→ **YOUR TASK**
Would you please transcribe, exactly as written, the lines of the entries below starting at the one that holds "Lemma strlen_bounds m" and ending at the one that holds "Abbreviation at_ := (Shell.at_ mem).", both included?

→ **MATERIAL TO PROCESS**
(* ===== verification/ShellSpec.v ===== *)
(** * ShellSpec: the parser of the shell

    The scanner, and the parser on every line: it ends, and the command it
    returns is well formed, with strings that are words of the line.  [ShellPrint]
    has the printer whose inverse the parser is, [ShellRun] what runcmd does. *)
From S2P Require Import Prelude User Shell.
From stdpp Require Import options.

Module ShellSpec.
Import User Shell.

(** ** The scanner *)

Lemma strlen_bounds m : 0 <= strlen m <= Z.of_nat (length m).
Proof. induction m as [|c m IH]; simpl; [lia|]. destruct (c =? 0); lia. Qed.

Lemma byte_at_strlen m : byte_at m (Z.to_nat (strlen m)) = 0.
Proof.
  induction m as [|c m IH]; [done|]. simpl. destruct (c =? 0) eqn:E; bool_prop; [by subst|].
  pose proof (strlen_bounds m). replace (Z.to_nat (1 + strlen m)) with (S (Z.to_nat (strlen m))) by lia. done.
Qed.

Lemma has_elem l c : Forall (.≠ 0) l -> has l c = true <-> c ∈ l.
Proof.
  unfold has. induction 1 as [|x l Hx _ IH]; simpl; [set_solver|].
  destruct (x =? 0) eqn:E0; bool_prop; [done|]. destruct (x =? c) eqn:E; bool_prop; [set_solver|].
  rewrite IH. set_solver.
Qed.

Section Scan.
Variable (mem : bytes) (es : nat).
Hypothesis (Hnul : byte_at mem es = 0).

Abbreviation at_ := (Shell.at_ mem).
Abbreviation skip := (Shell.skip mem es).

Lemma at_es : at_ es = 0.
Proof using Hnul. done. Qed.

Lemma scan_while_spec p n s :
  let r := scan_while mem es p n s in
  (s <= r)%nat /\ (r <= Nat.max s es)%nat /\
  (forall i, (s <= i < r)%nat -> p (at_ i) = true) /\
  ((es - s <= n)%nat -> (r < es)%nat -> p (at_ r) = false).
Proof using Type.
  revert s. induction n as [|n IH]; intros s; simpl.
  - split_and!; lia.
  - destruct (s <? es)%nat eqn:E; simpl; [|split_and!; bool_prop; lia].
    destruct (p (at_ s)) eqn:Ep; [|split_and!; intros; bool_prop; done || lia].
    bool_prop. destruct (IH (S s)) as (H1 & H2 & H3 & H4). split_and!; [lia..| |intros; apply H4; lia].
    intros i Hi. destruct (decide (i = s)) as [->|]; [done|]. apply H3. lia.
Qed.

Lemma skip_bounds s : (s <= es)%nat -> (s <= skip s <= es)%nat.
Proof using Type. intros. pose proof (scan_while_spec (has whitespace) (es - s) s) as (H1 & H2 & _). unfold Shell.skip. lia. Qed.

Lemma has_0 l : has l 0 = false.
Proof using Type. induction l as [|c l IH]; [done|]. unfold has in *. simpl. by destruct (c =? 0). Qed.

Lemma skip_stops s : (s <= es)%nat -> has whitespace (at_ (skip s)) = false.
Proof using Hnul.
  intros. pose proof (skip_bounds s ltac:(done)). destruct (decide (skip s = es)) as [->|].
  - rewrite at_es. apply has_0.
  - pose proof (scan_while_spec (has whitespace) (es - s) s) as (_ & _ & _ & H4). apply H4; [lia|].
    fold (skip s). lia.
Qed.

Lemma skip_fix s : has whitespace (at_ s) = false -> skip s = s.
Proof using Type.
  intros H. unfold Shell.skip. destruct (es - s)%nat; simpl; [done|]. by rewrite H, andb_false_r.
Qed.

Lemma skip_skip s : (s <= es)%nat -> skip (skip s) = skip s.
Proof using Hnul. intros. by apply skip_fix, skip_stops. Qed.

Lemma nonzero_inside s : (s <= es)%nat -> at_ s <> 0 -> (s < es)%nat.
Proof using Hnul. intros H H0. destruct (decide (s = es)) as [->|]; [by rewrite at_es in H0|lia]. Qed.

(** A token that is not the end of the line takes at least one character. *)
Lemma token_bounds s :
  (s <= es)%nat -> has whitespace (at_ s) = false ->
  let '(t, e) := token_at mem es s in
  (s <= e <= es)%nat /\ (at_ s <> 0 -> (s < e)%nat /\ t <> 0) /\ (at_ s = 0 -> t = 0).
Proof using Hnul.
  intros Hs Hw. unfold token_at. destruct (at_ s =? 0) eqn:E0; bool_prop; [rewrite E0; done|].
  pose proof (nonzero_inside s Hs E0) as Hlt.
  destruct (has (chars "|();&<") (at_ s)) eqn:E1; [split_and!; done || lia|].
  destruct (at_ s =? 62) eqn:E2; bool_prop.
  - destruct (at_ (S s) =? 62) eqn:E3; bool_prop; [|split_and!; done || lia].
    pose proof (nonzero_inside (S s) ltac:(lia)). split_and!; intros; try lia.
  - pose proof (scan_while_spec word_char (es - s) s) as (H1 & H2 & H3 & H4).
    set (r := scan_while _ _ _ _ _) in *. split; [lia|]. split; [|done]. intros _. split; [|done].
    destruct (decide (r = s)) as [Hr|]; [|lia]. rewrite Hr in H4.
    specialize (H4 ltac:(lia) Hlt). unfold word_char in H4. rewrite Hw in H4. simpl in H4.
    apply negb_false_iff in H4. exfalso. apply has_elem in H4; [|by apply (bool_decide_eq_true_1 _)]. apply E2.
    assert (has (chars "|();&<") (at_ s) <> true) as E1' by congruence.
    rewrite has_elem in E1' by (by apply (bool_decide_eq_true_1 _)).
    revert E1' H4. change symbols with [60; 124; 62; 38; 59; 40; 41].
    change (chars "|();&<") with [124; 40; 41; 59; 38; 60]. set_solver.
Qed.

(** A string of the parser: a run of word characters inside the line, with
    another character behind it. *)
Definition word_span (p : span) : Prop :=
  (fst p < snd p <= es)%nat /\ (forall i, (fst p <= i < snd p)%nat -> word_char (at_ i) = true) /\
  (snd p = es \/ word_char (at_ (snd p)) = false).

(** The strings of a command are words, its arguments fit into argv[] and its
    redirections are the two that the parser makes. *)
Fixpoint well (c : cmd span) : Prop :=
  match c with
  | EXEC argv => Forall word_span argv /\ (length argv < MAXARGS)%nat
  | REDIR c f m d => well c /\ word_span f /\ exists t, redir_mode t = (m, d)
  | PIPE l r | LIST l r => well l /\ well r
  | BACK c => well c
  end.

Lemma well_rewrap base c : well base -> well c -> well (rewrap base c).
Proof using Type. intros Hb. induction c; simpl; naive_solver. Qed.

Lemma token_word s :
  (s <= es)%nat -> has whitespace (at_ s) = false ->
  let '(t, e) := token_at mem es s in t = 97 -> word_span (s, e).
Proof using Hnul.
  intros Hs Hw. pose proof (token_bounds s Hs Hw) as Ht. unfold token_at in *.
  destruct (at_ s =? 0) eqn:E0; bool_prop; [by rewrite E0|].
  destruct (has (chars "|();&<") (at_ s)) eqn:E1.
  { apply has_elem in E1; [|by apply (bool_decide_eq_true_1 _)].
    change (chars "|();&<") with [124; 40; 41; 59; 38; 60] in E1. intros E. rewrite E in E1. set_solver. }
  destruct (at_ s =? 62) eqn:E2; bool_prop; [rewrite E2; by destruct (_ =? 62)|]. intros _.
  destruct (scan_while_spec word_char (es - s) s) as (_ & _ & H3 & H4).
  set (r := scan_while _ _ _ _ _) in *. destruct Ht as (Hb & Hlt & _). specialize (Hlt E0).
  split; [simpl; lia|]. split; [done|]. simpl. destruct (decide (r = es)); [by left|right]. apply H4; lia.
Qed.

→ **ANSWER TO THIS TASK**
Lemma strlen_bounds m : 0 <= strlen m <= Z.of_nat (length m).
Proof. induction m as [|c m IH]; simpl; [lia|]. destruct (c =? 0); lia. Qed.

Lemma byte_at_strlen m : byte_at m (Z.to_nat (strlen m)) = 0.
Proof.
  induction m as [|c m IH]; [done|]. simpl. destruct (c =? 0) eqn:E; bool_prop; [by subst|].
  pose proof (strlen_bounds m). replace (Z.to_nat (1 + strlen m)) with (S (Z.to_nat (strlen m))) by lia. done.
Qed.

Lemma has_elem l c : Forall (.≠ 0) l -> has l c = true <-> c ∈ l.
Proof.
  unfold has. induction 1 as [|x l Hx _ IH]; simpl; [set_solver|].
  destruct (x =? 0) eqn:E0; bool_prop; [done|]. destruct (x =? c) eqn:E; bool_prop; [set_solver|].
  rewrite IH. set_solver.
Qed.

Section Scan.
Variable (mem : bytes) (es : nat).
Hypothesis (Hnul : byte_at mem es = 0).

Abbreviation at_ := (Shell.at_ mem).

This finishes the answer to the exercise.